• Aim of the exercise: When the line containing "(** The number" is found in the data below, copy it and each line after it through the line containing "(** ** The environment-distribution", exactly and with no others.

Collected data
* * *
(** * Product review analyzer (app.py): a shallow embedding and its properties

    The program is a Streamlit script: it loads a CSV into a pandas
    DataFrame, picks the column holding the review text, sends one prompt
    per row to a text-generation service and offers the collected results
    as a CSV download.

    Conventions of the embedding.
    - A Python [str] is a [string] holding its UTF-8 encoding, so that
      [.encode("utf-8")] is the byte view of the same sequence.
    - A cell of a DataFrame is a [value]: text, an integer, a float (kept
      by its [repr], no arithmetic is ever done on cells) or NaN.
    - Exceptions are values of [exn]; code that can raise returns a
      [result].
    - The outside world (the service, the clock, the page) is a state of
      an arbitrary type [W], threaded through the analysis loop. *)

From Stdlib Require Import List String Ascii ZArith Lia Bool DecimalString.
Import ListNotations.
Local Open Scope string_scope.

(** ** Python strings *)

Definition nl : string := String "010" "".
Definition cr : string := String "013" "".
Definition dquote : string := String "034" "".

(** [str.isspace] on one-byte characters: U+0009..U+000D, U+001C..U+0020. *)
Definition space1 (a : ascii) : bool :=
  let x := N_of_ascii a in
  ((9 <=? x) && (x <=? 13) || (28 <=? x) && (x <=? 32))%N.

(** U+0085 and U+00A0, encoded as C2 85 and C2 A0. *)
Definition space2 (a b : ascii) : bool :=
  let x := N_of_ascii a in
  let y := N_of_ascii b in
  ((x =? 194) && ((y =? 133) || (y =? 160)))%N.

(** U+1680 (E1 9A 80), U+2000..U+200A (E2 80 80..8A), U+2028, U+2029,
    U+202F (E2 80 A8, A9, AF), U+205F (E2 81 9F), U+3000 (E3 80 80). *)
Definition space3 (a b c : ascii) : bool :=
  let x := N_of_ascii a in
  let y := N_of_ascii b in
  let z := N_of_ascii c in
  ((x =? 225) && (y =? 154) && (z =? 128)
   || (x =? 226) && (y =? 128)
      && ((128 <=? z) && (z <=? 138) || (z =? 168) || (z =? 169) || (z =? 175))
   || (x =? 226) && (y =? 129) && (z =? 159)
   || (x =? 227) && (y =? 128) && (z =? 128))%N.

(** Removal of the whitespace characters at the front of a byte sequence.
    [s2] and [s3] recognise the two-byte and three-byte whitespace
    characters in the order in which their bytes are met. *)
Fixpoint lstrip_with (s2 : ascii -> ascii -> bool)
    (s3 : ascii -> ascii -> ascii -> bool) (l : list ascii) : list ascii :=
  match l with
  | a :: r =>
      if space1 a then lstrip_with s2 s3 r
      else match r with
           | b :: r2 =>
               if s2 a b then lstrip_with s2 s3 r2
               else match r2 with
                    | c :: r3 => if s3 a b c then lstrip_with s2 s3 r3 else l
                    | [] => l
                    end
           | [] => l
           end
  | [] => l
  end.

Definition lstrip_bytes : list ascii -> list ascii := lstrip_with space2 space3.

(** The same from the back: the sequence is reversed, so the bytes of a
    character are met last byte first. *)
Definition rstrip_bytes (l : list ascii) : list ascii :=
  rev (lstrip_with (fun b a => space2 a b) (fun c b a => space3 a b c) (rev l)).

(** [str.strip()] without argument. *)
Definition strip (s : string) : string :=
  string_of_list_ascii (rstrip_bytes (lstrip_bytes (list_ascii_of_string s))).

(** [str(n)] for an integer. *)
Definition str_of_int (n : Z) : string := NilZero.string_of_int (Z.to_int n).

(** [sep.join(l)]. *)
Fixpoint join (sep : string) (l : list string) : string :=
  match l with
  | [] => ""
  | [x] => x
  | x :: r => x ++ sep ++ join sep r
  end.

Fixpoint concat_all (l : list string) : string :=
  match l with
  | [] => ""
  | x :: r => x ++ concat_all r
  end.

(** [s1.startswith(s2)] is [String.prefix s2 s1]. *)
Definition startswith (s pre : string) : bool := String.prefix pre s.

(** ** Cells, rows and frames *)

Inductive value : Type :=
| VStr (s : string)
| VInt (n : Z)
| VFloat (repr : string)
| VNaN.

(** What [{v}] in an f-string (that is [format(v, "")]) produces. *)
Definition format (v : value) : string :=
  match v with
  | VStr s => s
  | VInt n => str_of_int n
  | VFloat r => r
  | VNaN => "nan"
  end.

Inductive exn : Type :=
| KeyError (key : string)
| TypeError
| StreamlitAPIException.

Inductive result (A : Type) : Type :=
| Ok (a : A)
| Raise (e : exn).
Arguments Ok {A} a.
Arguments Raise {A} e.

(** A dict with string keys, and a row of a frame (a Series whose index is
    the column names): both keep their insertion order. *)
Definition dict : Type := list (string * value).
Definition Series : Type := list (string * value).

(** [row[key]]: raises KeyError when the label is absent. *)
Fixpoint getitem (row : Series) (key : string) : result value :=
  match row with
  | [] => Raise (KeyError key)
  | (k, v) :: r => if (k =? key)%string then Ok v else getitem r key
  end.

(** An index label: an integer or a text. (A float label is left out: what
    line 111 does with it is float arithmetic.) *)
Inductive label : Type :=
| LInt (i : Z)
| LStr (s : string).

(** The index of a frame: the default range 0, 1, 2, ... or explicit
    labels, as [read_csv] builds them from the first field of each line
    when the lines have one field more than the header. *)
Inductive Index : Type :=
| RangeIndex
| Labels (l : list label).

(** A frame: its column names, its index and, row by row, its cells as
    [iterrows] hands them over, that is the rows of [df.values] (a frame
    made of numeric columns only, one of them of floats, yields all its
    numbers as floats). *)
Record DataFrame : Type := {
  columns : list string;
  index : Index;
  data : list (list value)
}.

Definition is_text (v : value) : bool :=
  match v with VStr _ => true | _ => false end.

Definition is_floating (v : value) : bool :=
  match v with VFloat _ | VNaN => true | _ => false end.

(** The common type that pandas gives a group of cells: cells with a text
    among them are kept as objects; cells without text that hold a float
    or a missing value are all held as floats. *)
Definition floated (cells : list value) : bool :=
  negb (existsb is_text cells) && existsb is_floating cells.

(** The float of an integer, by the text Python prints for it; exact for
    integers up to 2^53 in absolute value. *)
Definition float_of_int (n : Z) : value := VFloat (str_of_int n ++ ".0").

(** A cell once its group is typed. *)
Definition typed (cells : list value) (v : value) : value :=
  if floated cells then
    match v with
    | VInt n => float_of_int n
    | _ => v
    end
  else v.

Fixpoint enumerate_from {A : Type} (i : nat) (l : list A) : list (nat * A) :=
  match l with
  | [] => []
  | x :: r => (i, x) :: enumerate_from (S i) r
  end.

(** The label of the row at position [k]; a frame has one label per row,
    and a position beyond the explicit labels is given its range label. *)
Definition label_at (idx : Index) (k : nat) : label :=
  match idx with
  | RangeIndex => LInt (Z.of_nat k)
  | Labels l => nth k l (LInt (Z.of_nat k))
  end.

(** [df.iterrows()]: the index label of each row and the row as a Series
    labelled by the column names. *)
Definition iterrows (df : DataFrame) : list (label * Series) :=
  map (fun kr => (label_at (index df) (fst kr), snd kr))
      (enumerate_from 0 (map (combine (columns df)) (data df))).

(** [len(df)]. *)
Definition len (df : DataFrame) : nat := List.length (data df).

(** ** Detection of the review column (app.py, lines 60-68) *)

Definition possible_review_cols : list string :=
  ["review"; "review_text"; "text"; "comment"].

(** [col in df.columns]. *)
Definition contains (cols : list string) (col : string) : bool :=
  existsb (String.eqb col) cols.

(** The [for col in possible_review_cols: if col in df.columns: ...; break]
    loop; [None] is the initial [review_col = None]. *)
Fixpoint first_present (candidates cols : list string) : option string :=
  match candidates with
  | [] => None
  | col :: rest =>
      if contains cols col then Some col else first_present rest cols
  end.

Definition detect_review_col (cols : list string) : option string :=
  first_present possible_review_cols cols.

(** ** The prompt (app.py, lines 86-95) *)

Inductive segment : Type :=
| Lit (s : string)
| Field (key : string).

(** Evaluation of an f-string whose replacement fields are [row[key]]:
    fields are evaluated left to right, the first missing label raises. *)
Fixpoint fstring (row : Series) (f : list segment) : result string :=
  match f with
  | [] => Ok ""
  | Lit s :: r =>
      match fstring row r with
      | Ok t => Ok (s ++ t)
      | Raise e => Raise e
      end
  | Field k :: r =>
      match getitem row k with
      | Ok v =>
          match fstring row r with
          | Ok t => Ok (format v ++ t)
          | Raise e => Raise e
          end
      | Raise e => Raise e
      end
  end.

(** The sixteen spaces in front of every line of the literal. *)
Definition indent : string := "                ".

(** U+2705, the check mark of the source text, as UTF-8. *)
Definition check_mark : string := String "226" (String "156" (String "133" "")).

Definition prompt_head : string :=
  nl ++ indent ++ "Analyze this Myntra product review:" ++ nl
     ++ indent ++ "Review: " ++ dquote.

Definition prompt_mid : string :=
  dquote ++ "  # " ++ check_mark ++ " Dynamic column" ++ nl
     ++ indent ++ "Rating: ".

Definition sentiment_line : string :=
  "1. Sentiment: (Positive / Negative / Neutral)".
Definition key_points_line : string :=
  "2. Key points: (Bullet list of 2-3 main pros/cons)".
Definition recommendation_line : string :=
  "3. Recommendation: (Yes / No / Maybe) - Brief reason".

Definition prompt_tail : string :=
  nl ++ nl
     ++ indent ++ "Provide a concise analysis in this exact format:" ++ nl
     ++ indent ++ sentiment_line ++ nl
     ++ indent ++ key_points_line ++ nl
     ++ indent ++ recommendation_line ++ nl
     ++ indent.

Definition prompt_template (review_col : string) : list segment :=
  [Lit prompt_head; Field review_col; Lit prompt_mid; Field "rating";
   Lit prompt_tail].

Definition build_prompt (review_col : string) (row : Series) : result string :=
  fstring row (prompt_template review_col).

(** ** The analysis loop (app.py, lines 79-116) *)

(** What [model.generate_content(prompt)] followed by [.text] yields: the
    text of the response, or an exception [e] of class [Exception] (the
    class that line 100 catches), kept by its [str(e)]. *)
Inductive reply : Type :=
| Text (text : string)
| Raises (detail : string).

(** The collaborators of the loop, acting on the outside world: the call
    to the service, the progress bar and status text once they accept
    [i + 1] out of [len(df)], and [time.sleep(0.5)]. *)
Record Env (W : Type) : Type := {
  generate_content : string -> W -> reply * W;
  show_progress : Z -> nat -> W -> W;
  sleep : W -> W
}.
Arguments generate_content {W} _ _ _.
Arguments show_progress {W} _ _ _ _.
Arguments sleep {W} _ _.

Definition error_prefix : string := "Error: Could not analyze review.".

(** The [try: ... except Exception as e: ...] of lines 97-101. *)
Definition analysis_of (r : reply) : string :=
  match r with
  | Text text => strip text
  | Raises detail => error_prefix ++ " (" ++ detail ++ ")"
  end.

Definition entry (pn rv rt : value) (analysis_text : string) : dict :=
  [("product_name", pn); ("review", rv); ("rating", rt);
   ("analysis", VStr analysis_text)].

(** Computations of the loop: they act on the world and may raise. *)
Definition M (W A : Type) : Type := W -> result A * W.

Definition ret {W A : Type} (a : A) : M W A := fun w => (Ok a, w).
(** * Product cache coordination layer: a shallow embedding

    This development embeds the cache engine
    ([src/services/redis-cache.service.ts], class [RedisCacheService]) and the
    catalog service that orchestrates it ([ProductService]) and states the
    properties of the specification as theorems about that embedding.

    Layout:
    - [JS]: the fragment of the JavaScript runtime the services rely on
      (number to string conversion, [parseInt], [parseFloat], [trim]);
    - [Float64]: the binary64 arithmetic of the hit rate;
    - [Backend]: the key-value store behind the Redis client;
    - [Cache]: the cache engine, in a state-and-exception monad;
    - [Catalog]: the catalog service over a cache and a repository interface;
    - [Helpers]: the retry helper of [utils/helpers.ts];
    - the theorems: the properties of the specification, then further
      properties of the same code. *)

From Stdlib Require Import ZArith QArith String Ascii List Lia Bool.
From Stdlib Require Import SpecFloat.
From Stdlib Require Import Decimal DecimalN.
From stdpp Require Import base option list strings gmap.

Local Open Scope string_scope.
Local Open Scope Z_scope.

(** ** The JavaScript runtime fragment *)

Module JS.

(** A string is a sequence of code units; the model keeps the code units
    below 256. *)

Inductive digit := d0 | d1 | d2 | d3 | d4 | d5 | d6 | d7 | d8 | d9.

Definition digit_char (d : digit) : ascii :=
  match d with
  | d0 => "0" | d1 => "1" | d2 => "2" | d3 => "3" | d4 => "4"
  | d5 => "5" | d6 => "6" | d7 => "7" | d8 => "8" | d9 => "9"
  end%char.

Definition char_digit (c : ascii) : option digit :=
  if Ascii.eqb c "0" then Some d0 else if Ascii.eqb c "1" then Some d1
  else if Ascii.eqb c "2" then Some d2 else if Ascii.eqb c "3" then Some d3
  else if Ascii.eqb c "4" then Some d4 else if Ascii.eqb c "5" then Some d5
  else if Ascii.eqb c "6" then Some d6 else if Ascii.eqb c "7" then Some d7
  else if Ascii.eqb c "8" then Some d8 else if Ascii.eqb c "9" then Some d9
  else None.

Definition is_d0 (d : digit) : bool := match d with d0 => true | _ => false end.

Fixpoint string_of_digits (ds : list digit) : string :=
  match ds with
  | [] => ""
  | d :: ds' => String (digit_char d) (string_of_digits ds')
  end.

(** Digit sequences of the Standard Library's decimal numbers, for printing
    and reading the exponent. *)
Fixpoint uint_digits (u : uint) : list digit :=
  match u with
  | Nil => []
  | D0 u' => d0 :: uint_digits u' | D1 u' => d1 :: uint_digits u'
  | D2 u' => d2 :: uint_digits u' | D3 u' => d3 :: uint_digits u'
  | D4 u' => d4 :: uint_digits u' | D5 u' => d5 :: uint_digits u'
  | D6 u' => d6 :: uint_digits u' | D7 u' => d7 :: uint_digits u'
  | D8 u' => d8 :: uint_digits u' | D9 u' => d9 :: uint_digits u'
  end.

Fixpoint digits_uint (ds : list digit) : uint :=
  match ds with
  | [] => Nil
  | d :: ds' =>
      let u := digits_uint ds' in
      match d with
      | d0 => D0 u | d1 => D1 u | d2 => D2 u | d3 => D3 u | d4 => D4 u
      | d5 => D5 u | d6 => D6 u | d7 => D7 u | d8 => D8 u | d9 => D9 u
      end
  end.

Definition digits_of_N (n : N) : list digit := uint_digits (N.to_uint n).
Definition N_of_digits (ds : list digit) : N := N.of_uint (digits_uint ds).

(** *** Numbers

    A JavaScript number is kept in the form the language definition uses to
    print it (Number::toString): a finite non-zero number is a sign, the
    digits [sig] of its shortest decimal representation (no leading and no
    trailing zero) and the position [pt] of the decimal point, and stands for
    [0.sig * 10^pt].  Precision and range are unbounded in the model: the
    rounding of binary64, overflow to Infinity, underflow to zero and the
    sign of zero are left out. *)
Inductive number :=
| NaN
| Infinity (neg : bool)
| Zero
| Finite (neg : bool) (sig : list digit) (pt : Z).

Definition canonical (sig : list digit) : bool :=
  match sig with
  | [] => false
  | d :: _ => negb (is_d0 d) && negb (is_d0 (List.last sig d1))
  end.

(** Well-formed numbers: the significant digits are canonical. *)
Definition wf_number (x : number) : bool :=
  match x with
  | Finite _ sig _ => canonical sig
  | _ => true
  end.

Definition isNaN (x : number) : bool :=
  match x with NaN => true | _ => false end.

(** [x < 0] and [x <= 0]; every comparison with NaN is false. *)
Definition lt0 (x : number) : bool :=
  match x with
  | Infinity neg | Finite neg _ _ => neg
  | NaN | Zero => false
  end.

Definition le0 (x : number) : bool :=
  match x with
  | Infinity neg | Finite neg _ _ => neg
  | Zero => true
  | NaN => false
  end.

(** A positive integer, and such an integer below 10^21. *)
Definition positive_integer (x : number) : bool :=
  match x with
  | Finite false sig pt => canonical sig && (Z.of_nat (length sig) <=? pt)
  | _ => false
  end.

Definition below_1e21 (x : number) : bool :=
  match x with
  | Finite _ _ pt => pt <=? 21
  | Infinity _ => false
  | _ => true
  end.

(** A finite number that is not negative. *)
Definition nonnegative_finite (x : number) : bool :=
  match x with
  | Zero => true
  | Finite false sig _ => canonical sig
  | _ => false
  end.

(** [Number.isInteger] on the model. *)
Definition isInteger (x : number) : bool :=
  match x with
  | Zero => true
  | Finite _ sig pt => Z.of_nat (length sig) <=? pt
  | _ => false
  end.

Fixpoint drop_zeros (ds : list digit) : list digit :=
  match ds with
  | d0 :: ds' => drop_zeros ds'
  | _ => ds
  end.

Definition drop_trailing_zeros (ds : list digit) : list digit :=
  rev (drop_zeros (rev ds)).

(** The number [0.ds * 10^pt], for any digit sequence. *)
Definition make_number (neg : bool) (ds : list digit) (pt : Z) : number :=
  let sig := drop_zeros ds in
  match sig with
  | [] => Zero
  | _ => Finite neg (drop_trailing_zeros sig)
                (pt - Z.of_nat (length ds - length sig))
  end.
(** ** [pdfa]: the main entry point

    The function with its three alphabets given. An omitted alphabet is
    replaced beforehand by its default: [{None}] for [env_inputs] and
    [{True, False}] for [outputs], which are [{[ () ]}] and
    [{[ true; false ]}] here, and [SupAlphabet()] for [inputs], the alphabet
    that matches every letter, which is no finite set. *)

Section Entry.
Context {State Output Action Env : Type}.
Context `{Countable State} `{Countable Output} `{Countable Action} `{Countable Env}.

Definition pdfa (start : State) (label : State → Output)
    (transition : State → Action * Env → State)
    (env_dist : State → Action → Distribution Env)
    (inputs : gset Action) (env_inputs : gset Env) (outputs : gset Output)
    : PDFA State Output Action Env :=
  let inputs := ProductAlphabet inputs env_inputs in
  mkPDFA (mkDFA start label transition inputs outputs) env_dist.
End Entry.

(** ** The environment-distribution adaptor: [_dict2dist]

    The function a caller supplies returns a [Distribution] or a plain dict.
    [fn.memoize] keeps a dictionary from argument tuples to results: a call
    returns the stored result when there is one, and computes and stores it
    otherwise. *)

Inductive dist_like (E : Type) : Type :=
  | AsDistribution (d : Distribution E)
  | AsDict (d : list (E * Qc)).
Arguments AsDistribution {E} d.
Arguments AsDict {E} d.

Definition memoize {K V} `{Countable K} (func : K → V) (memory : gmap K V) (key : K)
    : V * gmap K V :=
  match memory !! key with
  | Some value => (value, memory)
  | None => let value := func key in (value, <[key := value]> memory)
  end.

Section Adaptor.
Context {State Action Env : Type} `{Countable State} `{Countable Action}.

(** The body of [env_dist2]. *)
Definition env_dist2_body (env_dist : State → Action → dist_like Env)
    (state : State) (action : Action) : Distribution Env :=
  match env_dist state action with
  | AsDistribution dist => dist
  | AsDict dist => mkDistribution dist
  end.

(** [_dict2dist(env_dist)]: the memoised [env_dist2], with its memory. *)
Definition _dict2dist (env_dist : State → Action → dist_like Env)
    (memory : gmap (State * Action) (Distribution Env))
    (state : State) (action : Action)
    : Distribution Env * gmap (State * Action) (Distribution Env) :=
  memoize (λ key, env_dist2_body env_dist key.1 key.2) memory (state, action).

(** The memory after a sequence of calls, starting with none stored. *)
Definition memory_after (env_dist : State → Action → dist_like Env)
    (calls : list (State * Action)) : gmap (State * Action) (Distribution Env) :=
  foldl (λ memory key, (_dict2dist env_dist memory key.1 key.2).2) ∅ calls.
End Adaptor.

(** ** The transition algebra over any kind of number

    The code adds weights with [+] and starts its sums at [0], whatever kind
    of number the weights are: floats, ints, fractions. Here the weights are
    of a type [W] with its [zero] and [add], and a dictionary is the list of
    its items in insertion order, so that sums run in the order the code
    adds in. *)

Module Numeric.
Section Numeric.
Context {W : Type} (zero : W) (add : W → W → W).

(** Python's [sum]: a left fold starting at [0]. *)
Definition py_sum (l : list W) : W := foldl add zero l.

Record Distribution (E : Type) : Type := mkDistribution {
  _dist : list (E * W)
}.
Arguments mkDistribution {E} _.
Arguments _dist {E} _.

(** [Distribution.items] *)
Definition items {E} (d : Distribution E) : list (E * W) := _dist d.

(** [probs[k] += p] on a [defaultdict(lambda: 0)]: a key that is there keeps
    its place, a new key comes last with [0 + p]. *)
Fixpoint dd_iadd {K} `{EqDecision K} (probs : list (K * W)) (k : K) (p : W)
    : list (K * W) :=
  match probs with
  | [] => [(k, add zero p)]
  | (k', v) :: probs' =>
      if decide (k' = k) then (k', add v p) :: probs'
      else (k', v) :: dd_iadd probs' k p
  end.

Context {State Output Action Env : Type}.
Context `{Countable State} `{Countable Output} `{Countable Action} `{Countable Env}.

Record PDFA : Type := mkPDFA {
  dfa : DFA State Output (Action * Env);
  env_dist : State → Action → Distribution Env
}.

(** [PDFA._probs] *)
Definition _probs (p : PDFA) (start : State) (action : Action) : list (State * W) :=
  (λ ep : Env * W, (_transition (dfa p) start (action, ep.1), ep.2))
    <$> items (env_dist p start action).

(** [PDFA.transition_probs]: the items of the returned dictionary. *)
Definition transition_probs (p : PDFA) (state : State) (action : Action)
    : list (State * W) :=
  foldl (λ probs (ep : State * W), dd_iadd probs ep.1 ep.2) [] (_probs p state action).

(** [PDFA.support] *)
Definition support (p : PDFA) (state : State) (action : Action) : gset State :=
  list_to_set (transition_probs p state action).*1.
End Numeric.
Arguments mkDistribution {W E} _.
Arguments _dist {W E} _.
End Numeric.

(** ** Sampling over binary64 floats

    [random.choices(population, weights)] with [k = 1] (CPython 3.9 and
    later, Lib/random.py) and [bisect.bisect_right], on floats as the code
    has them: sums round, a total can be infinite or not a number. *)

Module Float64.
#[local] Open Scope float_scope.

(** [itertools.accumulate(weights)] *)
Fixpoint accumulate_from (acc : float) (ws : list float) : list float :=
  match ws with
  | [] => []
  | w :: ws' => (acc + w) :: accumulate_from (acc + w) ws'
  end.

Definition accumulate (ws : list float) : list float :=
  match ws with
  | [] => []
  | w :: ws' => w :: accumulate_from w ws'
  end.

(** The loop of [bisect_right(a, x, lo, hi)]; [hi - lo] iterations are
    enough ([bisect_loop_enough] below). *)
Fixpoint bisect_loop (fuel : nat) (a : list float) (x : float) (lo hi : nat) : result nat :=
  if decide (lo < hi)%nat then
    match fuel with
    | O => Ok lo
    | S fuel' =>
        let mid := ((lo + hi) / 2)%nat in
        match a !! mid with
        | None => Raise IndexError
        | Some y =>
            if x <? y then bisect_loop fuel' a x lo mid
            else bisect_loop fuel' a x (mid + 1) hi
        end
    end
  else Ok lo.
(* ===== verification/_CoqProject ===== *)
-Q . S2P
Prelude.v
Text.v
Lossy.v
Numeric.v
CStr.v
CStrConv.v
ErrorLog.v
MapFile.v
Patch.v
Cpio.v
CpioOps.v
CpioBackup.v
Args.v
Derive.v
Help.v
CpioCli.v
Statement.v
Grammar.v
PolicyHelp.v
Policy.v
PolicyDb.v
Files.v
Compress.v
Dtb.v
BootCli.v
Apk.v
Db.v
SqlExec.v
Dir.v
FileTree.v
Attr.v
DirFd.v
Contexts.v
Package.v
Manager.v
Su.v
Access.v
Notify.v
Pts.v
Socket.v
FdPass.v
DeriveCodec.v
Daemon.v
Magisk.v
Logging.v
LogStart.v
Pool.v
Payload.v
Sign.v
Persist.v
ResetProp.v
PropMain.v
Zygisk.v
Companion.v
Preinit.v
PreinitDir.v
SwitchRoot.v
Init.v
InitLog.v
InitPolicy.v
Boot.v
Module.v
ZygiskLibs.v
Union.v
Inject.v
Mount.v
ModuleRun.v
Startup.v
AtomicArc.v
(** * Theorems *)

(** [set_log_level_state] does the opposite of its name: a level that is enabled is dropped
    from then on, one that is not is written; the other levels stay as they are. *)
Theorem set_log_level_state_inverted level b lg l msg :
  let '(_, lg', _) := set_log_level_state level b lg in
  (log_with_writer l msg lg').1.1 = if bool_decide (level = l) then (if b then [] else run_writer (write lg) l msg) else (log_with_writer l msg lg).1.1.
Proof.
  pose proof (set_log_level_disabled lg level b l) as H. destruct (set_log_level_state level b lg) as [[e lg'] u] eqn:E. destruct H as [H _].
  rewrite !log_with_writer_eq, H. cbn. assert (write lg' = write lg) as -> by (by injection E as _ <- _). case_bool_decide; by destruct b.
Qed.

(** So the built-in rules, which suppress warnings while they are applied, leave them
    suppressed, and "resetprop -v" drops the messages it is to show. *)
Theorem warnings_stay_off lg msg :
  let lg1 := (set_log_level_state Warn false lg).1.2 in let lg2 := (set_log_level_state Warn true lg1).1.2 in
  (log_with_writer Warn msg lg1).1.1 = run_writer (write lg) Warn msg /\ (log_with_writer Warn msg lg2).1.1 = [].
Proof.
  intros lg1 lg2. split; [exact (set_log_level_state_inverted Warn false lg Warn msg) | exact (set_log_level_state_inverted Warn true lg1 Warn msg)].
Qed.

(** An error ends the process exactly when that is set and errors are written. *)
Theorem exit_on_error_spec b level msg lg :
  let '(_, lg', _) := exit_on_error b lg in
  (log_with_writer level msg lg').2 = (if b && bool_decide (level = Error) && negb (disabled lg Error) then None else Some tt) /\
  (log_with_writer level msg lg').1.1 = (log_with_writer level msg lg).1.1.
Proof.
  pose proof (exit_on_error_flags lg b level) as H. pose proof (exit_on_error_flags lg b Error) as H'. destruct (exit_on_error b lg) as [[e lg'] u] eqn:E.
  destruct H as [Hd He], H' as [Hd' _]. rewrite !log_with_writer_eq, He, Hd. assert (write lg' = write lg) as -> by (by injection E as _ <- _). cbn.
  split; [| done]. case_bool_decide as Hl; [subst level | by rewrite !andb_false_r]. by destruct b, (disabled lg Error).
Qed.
* * *
• Answer space:
(** The number [0.ds * 10^pt], for any digit sequence. *)
Definition make_number (neg : bool) (ds : list digit) (pt : Z) : number :=
  let sig := drop_zeros ds in
  match sig with
  | [] => Zero
  | _ => Finite neg (drop_trailing_zeros sig)
                (pt - Z.of_nat (length ds - length sig))
  end.
(** ** [pdfa]: the main entry point

    The function with its three alphabets given. An omitted alphabet is
    replaced beforehand by its default: [{None}] for [env_inputs] and
    [{True, False}] for [outputs], which are [{[ () ]}] and
    [{[ true; false ]}] here, and [SupAlphabet()] for [inputs], the alphabet
    that matches every letter, which is no finite set. *)

Section Entry.
Context {State Output Action Env : Type}.
Context `{Countable State} `{Countable Output} `{Countable Action} `{Countable Env}.

Definition pdfa (start : State) (label : State → Output)
    (transition : State → Action * Env → State)
    (env_dist : State → Action → Distribution Env)
    (inputs : gset Action) (env_inputs : gset Env) (outputs : gset Output)
    : PDFA State Output Action Env :=
  let inputs := ProductAlphabet inputs env_inputs in
  mkPDFA (mkDFA start label transition inputs outputs) env_dist.
End Entry.

(** ** The environment-distribution adaptor: [_dict2dist]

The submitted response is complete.